One naturally turns with interest to what this distinguished German has to say about his own countrymen in America. Like Professor Münsterberg, we find him somewhat discouraged at their position; and his frank criticism has given no little offense to the Germans in Europe. He asserts that the American German soon forgets his nationality, that he shows little skill in adapting himself to his new conditions, that politically he is a factor of little importance in his adopted country (Carl Schurz being a rare exception), and that he shines only as a thrifty farmer or as a useful member of an orchestra. The childishly pleased frequenters of such banal places of entertainment as the beer-gardens of Milwaukee are hardly fitted, writes Professor Lamprecht, for success in the intellectual competition of America. He notes how easily they change their language, though he leaves it to Professor Münsterberg to make the further and subtler observation that it is “Amerikanisch,” and not English, for which they so willingly renounce their native tongue. In fine, any influence that Germanism exercises upon America comes not from the German settlers but from the scholars and teachers still in the Fatherland itself.
As one who has served at least in the Landwehr of his native land, Professor Lamprecht is duly interested in matters military. It will, perhaps, astonish some to find that he considers the American a “geborener Krieger,” needing only the call of necessity to make an admirable soldier. West Point meets with enthusiastic approval, while the colored trooper is the modern reincarnation of the ancient centaur. The disgust our professor feels at the sight of a football match contrasts rather oddly with the complacency with which he looks forward to a new Seven Years’ War to give Germany her proper place among the nations.
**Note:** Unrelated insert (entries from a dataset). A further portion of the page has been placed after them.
(** * VA-CRM: payments, balances, composite creation, CSV preview, deletes

    A shallow embedding of the Express route handlers of the backend (the
    payments, students, enrollments, courses, upload and dashboard routers)
    over an explicit database state, and of the balance and badge functions
    of the frontend pages, followed by the properties established about
    them.

    Conventions of the embedding.
    - A handler is a function from the database state (and the request) to
      the new database state and the JSON response.
    - A price or an amount in the database is a Prisma Decimal; it is kept
      as its exact number of hundredths.  The handlers and the pages read it
      through [parseFloat] and compute with JavaScript numbers, which are
      IEEE 754 binary64 values: these are the primitive floats of Rocq,
      with their addition, subtraction and comparisons.
    - Text is ASCII; [trim] removes ASCII white space.  Integers read by
      [parseInt] are exact.
    - A JavaScript date is either the text it was parsed from or the current
      time. *)

From Stdlib Require Import ZArith Lia Ascii String Floats.
From stdpp Require Import base decidable option list strings gmap pretty sorting.

Local Open Scope Z_scope.
(* ================================================================== *)
(** * Sample sessions *)
(* ================================================================== *)

Module Sample.
Import Model SocketHandler Session Spec.

Definition fresh : State := new_state "id" "addr".

Definition normal_workspace : Workspace :=
  mkWorkspace (NormalWorkspace Js.JNull None Js.JNull) [] None.

Definition with_normal_workspace : State := set_workspace (Some normal_workspace) fresh.

Definition instructor_u1 : User :=
  mkUser "u1" "prof" "Prof" (Js.JStr "default") ["math101"] Js.JUndefined.

Definition student_u2 : User :=
  mkUser "u2" "stud" "Stud" (Js.JStr "physics7") [] Js.JUndefined.

Definition as_instructor : State := set_user (Some instructor_u1) fresh.

Definition bucket_of_u2 : Bucket := mkBucket (Js.JStr "bucket-42") "u2" (Js.JStr "main.m").
Definition bucket_of_u1 : Bucket := mkBucket (Js.JStr "bucket-7") "u1" (Js.JStr "main.m").

(** A session whose two join branches have resolved and whose flag an
    outside caller has set. *)
Definition destroyed_session : State :=
  mkState "id" "addr" socket_bound back_bound None None Js.JNull None true
          (mkAuto (Some None) (Some (Js.JObj [("action", Js.JStr "session")])) false 2 false true).
Lemma extends_shape b t v idx idx' :
  extends v idx idx' → shape2 b t idx → below v idx →
  shape2 b (S t) idx' ∧ below v idx'.
Proof.
  intros He [Hb Hrows] Hbelow. split; [split|].
  - by rewrite <- (Forall2_length _ _ _ He).
  - apply Forall_forall. intros row' Hin.
    apply list_elem_of_lookup in Hin as [i Hi].
    destruct (Forall2_lookup_r _ _ _ _ _ He Hi) as (row & Hrow & tok & -> & _).
    eapply Forall_forall in Hrows; [|by eapply list_elem_of_lookup_2].
    rewrite length_app, Hrows. simpl. lia.
  - apply Forall_forall. intros row' Hin.
    apply list_elem_of_lookup in Hin as [i Hi].
    destruct (Forall2_lookup_r _ _ _ _ _ He Hi) as (row & Hrow & tok & -> & Htok).
    eapply Forall_forall in Hbelow; [|by eapply list_elem_of_lookup_2].
    apply Forall_app. split; [done|]. by repeat constructor.
Qed.

Lemma generate_spec k b t idx w :
  GPTLanguageModel_ok text (model w) → 0 < n_head → n_head ≤ n_embd →
  0 < block_size → k = 0 ∨ 0 < t →
  shape2 b t idx → below (vocab_size text) idx →
  runs (generate idx k) w (fun out =>
    shape2 b (t + k) out ∧ below (vocab_size text) out ∧
    Forall2 (fun row row' => row `prefix_of` row') idx out).
Proof.
  intros Hm Hnh Hhs Hbs. revert t idx w Hm.
  induction k as [|k IH]; intros t idx w Hm Ht Hidx Hbelow; simpl.
  - apply runs_ret. rewrite Nat.add_0_r. split; [done|]. split; [done|].
    apply Forall2_same_length_lookup. split; [done|].
    intros i r r' Hr Hr'. by simplify_eq.
  - destruct Ht as [?|Ht]; [done|].
    eapply runs_bind; [by eapply generate_body_spec|].
    intros idx1 w1 [Hmw _] Hext.
    destruct (extends_shape _ _ _ _ _ Hext Hidx Hbelow) as [Hs1 Hb1].
    eapply runs_mono.
    { apply (IH (S t)); [by rewrite Hmw|right; lia|done|done]. }
    intros out (Hso & Hbo & Hpre).
    replace (t + S k) with (S t + k) by lia.
    split; [done|]. split; [done|].
    apply Forall2_same_length_lookup. split.
    { rewrite (Forall2_length _ _ _ Hext). by apply Forall2_length in Hpre. }
    intros i row row' Hrow Hrow'.
    destruct (Forall2_lookup_l _ _ _ _ _ Hext Hrow) as (r1 & Hr1 & tok & -> & _).
    pose proof (Forall2_lookup_lr _ _ _ _ _ _ Hpre Hr1 Hrow') as Hp.
    etrans; [|exact Hp]. by apply prefix_app_r.
Qed.
End generation.

Lemma slice_window (d : list nat) off k :
  off + k ≤ length d →
  length (slice d off (off + k)) = k ∧
  ∀ j, j < k → slice d off (off + k) !! j = d !! (off + j).
Proof.
  intros Hlen. unfold slice. replace (off + k - off) with k by lia. split.
  - rewrite length_take, length_drop. lia.
  - intros j Hj. by rewrite lookup_take_lt, lookup_drop.
Qed.

Lemma torch_stack_same k (rs : list (list nat)) :
  rs ≠ [] → Forall (fun r => length r = k) rs → torch_stack rs = Ok rs.
Proof.
  intros Hne Hrs. destruct rs as [|r rs]; [done|]. unfold torch_stack.
  rewrite decide_True; [done|].
  pose proof Hrs as Hrs'. apply Forall_cons in Hrs' as [-> _]. done.
Qed.

Section batches.
Context `{Hyper} `{TorchRandom} `{!Optimizer rng}.
Variable text : list N.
Professor Lamprecht has the usual kind word for American architecture, but considers the rag-time melodies of the negroes to be the only truly spontaneous and indigenous form of American art. It is the duty of every American musician to have these collected and examined. Unfortunately, however, we find such authorities as Mr. Arnold Dolmetsch asserting that the rag-time melodies are simply European music as distorted by the negro brain. And thus in music, too, we should have to admit that the United States is in the position which Professor Lamprecht assigns to it generally, namely, that of having as yet produced no indigenous culture. Civilization the country has, to a large extent, but culture, in the sense of originating works of universal, peculiar, and enduring value, not yet.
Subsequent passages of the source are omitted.